Interessant! Du leitest also aus der historischen Entwicklung eine inhaltliche Hierarchie ab? Tut mir wirklich leid für Dich, aber die Mutter aller Wissenschaften ist und bleibt die Physik. Auch "Geist" ist und bleibt letztlich nur ein physikalisches Phänomen, wenn auch ein derart hochkomplexes, daß wir es in absehbarer Zeit wohl nicht vollständig entschlüsseln können.

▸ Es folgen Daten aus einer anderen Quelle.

(* ===== verification/Pid.v ===== *)
(** * Process ids and the process table (uts/common/os/pid.c)

    The state of the process tables: the [pid] structures in their hash chains, the
    directory of process slots with its free list, the processes and the sessions.
    Pgrp.v has the routines that change process groups and sessions.

    - Pointers to [struct pid], [proc_t] and [sess_t] are keys of three tables: freeing
      a structure deletes its key, and a use of a key that is not there is a [Fault].
    - A chain of the hash table (along [pid_link]), the list of active processes (along
      [p_next]) and the children of a process (along [p_sibling]) are lists; the members
      of a process group are linked by the pointers [p_pglink] and [p_ppglink].
    - What [kmem_alloc] returns is an argument of the routine that calls it.
    - [pidlock] and [pidlinklock] make the routines atomic.  Reference counts are
      integers: there is no room in 2^32 bytes for 2^32 holders. *)

From S2P Require Import Prelude.

Definition MAXPID : Z := 30000.

Record pid := MkPid {
  pid_prinactive : bool;
  pid_pgorphaned : bool;
  pid_prslot : Z;
  pid_id : Z;
  pid_pglink : option Z;
  pid_ref : Z
}.

(** [pe_next] or [pe_proc]. *)
Inductive procent := PeNext (next : option Z) | PeProc (prp : Z).

Inductive pstat := SIDL | SRUN | SZOMB.

#[global] Instance pstat_eq_dec : EqDecision pstat.
Proof. solve_decision. Defined.

Record proc := MkProc {
  p_pidp : option Z;
  p_pgidp : option Z;
  p_pglink : option Z;
  p_ppglink : option Z;
  p_parent : option Z;
  p_child : list Z;
  p_sessp : option Z;
  p_stat : pstat;
  p_execed : bool
}.

Record sess := MkSess { s_ref : Z; s_sidp : option Z }.

Record psys := MkPs {
  ps_pid : gmap Z pid;
  ps_proc : gmap Z proc;
  ps_sess : gmap Z sess;
  pidhash : list (list Z);
  procdir : list procent;
  procentfree : option Z;
  mpid : Z;
  minpid : Z;
  practive : list Z;
  nproc : Z;
  ps_sigs : list (Z * Z)     (* the signals sent: process and number *)
}.

(** ** Updates *)

Definition set_inactive b p := MkPid b (pid_pgorphaned p) (pid_prslot p) (pid_id p) (pid_pglink p) (pid_ref p).
Definition set_orphaned b p := MkPid (pid_prinactive p) b (pid_prslot p) (pid_id p) (pid_pglink p) (pid_ref p).
Definition set_pid_pglink l p := MkPid (pid_prinactive p) (pid_pgorphaned p) (pid_prslot p) (pid_id p) l (pid_ref p).
Definition set_ref n p := MkPid (pid_prinactive p) (pid_pgorphaned p) (pid_prslot p) (pid_id p) (pid_pglink p) n.

Definition set_pidp x p := MkProc x (p_pgidp p) (p_pglink p) (p_ppglink p) (p_parent p) (p_child p) (p_sessp p) (p_stat p) (p_execed p).
Definition set_pgidp x p := MkProc (p_pidp p) x (p_pglink p) (p_ppglink p) (p_parent p) (p_child p) (p_sessp p) (p_stat p) (p_execed p).
Definition set_pglink x p := MkProc (p_pidp p) (p_pgidp p) x (p_ppglink p) (p_parent p) (p_child p) (p_sessp p) (p_stat p) (p_execed p).
Definition set_ppglink x p := MkProc (p_pidp p) (p_pgidp p) (p_pglink p) x (p_parent p) (p_child p) (p_sessp p) (p_stat p) (p_execed p).
Definition set_parent x p := MkProc (p_pidp p) (p_pgidp p) (p_pglink p) (p_ppglink p) x (p_child p) (p_sessp p) (p_stat p) (p_execed p).
Definition set_child x p := MkProc (p_pidp p) (p_pgidp p) (p_pglink p) (p_ppglink p) (p_parent p) x (p_sessp p) (p_stat p) (p_execed p).
Definition set_sessp x p := MkProc (p_pidp p) (p_pgidp p) (p_pglink p) (p_ppglink p) (p_parent p) (p_child p) x (p_stat p) (p_execed p).
Definition set_stat x p := MkProc (p_pidp p) (p_pgidp p) (p_pglink p) (p_ppglink p) (p_parent p) (p_child p) (p_sessp p) x (p_execed p).

Definition set_pids m s := MkPs m (ps_proc s) (ps_sess s) (pidhash s) (procdir s) (procentfree s) (mpid s) (minpid s) (practive s) (nproc s) (ps_sigs s).
Definition set_procs m s := MkPs (ps_pid s) m (ps_sess s) (pidhash s) (procdir s) (procentfree s) (mpid s) (minpid s) (practive s) (nproc s) (ps_sigs s).
Definition set_sesss m s := MkPs (ps_pid s) (ps_proc s) m (pidhash s) (procdir s) (procentfree s) (mpid s) (minpid s) (practive s) (nproc s) (ps_sigs s).
Definition set_hash h s := MkPs (ps_pid s) (ps_proc s) (ps_sess s) h (procdir s) (procentfree s) (mpid s) (minpid s) (practive s) (nproc s) (ps_sigs s).
Definition set_dir d f s := MkPs (ps_pid s) (ps_proc s) (ps_sess s) (pidhash s) d f (mpid s) (minpid s) (practive s) (nproc s) (ps_sigs s).
Definition set_mpid m s := MkPs (ps_pid s) (ps_proc s) (ps_sess s) (pidhash s) (procdir s) (procentfree s) m (minpid s) (practive s) (nproc s) (ps_sigs s).
Definition set_minpid m s := MkPs (ps_pid s) (ps_proc s) (ps_sess s) (pidhash s) (procdir s) (procentfree s) (mpid s) m (practive s) (nproc s) (ps_sigs s).
Definition set_active l n s := MkPs (ps_pid s) (ps_proc s) (ps_sess s) (pidhash s) (procdir s) (procentfree s) (mpid s) (minpid s) l n (ps_sigs s).
Definition set_sigs l s := MkPs (ps_pid s) (ps_proc s) (ps_sess s) (pidhash s) (procdir s) (procentfree s) (mpid s) (minpid s) (practive s) (nproc s) l.

(** Accesses through pointers, which may be null. *)
Definition get_pid (s : psys) (x : option Z) : res pid := a ← deref x; deref (ps_pid s !! a).
Definition get_proc (s : psys) (x : option Z) : res proc := a ← deref x; deref (ps_proc s !! a).
Definition get_sess (s : psys) (x : option Z) : res sess := a ← deref x; deref (ps_sess s !! a).

Definition upd_pid (x : option Z) (f : pid → pid) (s : psys) : res psys :=
  a ← deref x; p ← deref (ps_pid s !! a); Ok (set_pids (<[a := f p]> (ps_pid s)) s).
Definition upd_proc (x : option Z) (f : proc → proc) (s : psys) : res psys :=
  a ← deref x; p ← deref (ps_proc s !! a); Ok (set_procs (<[a := f p]> (ps_proc s)) s).

(** ** Lookup *)

Definition pid_hashsz (s : psys) : Z := Z.of_nat (length (pidhash s)).
Definition HASHPID (s : psys) (id : Z) : nat := Z.to_nat (Z.land id (pid_hashsz s - 1)).

Fixpoint lookup_chain (pids : gmap Z pid) (id : Z) (l : list Z) : res (option Z) :=
  match l with
  | [] => Ok None
  | x :: l =>
    p ← deref (pids !! x);
    if pid_id p =? id then Ok (Some x) else lookup_chain pids id l
  end.

Definition pid_lookup (s : psys) (id : Z) : res (option Z) :=
  l ← deref (pidhash s !! HASHPID s id);
  lookup_chain (ps_pid s) id l.

Definition pid_setmin (s : psys) : psys := set_minpid (mpid s + 1) s.

Definition prfind (s : psys) (id : Z) : res (option Z) :=
  pidp ← pid_lookup s id;
  match pidp with
  | None => Ok None
  | Some x =>
    p ← deref (ps_pid s !! x);
    if pid_prinactive p then Ok None
    else
      e ← deref (procdir s !! Z.to_nat (pid_prslot p));
      match e with PeProc prp => Ok (Some prp) | PeNext _ => Fault end
  end.

Definition pgfind (s : psys) (id : Z) : res (option Z) :=
  pidp ← pid_lookup s id;
  match pidp with
  | None => Ok None
  | Some x => p ← deref (ps_pid s !! x); Ok (pid_pglink p)
  end.

(** The test on the range of [pep] tells the arms of the union apart, but for the null at
    the end of the free list, which is then taken for a null [pe_proc]. *)
Definition pid_entry (s : psys) (slot : Z) : res (option Z) :=
  e ← deref (procdir s !! Z.to_nat slot);
  match e with
  | PeNext _ => Ok None
  | PeProc prp =>
    p ← deref (ps_proc s !! prp);
    if bool_decide (p_stat p = SIDL) then Ok None else Ok (Some prp)
  end.

(** ** Allocation *)

(** The loop that picks an id: [++mpid], back to [minpid] at [MAXPID], until one is not
    in use.  [fuel] bounds the ids tried. *)
Fixpoint next_pid (fuel : nat) (s : psys) (m : Z) : res Z :=
  match fuel with
  | O => Fault
  | S fuel =>
    let m := if m + 1 =? MAXPID then minpid s else m + 1 in
    used ← pid_lookup s m;
    match used with None => Ok m | Some _ => next_pid fuel s m end
  end.

Definition PID_FUEL : nat := Z.to_nat (MAXPID + 1).

(** [pidp] is the structure that [kmem_zalloc] gives. *)
Definition pid_assign (s : psys) (prp pidp : Z) : res (Z * psys) :=
  match procentfree s with
  | None => Ok (-1, s)
  | Some slot =>
    e ← deref (procdir s !! Z.to_nat slot);
    next ← match e with PeNext n => Ok n | PeProc _ => Fault end;
    let s := set_dir (<[Z.to_nat slot := PeProc prp]> (procdir s)) next s in
    s ← upd_proc (Some prp) (set_pidp (Some pidp)) s;
    newpid ← next_pid PID_FUEL s (mpid s);
    let s := set_mpid newpid s in
    l ← deref (pidhash s !! HASHPID s newpid);
    let s := set_hash (<[HASHPID s newpid := pidp :: l]> (pidhash s)) s in
    Ok (newpid, set_pids (<[pidp := MkPid false false slot newpid None 1]> (ps_pid s)) s)
  end.

(** The structure leaves its chain, where it must be, and is freed. *)
Definition pid_rele (s : psys) (pidp : Z) : res psys :=
  p ← deref (ps_pid s !! pidp);
  l ← deref (pidhash s !! HASHPID s (pid_id p));
  if bool_decide (pidp ∈ (l : list Z)) then
    Ok (set_pids (delete pidp (ps_pid s))
          (set_hash (<[HASHPID s (pid_id p) := filter (λ x, x ≠ pidp) l]> (pidhash s)) s))
  else Fault.

Definition PID_HOLD (s : psys) (pidp : option Z) : res psys := upd_pid pidp (λ p, set_ref (pid_ref p + 1) p) s.

Definition PID_RELE (s : psys) (pidp : option Z) : res psys :=
  a ← deref pidp;
  p ← deref (ps_pid s !! a);
  if 1 <? pid_ref p then Ok (set_pids (<[a := set_ref (pid_ref p - 1) p]> (ps_pid s)) s) else pid_rele s a.

Definition proc_entry_free (s : psys) (pidp : option Z) : res psys :=
  s ← upd_pid pidp (set_inactive true) s;
  p ← get_pid s pidp;
  _ ← deref (procdir s !! Z.to_nat (pid_prslot p));
  Ok (set_dir (<[Z.to_nat (pid_prslot p) := PeNext (procentfree s)]> (procdir s)) (Some (pid_prslot p)) s).

(** ** References that drivers hold *)

Definition proc_ref (s : psys) (curproc : Z) : res (option Z * psys) :=
  p ← deref (ps_proc s !! curproc);
  s ← PID_HOLD s (p_pidp p);
  Ok (p_pidp p, s).

Definition proc_unref (s : psys) (pref : option Z) : res psys := PID_RELE s pref.

Definition prsignal (s : psys) (pidp : option Z) (sig : Z) : res psys :=
  p ← get_pid s pidp;
  if pid_prinactive p then Ok s
  else
    e ← deref (procdir s !! Z.to_nat (pid_prslot p));
    match e with PeProc prp => Ok (set_sigs (ps_sigs s ++ [(prp, sig)]) s) | PeNext _ => Fault end.

Definition proc_signal (s : psys) (pref : option Z) (sig : Z) : res (Z * psys) :=
  s ← prsignal s pref sig;
  p ← get_pid s pref;
  Ok (if pid_prinactive p then -1 else 0, s).

(** ** The tables at boot *)

(** The static [pid0], [p0] and [session0]; their addresses. *)
Definition pid0 : Z := 0.
Definition proc_sched : Z := 0.
Definition session0 : Z := 0.

Definition free_entries (v_proc : Z) : list procent :=
  (λ i, PeNext (if Z.of_nat i =? v_proc - 1 then None else Some (Z.of_nat i + 1))) <$> seq 1 (Z.to_nat v_proc - 1).

(** [pid_init] with [v.v_proc] and the size of the hash table, and what startup does to
    the first process. *)
Definition pid_init (v_proc hashsz : Z) : psys :=
  MkPs {[pid0 := MkPid false true 0 0 (Some proc_sched) 3]}
    {[proc_sched := MkProc (Some pid0) (Some pid0) None None None [] (Some session0) SRUN false]}
    {[session0 := MkSess 1 (Some pid0)]}
    ([pid0] :: replicate (Z.to_nat hashsz - 1) [])
    (PeProc proc_sched :: free_entries v_proc) (Some 1) 0 0 [proc_sched] 1 [].

(** [pid_hashsz] for an average chain of [pid_hashlen]. *)
Definition pid_hashlen : Z := 4.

Jede Wissenschaft ist auf Axiome angewiesen die nicht mehr Theorieintern beweisbar sind. Das interpretiere ich als die philosophische Wurzel jeder Wissenschaft (selbst Mathematik und Physik sind auf diese Axiome noch angewiesen). Zudem hat der Konstruktivismus gezeigt, dass kein Zusammenhang zwischen Sinneswahrnehmung und Realität besteht (zumindest kein bislang beweisbarer). Anstatt jetzt weiter gegen diese Verdrängung der Realität zu wettern hätte ich dann doch mal gerne ein Argument.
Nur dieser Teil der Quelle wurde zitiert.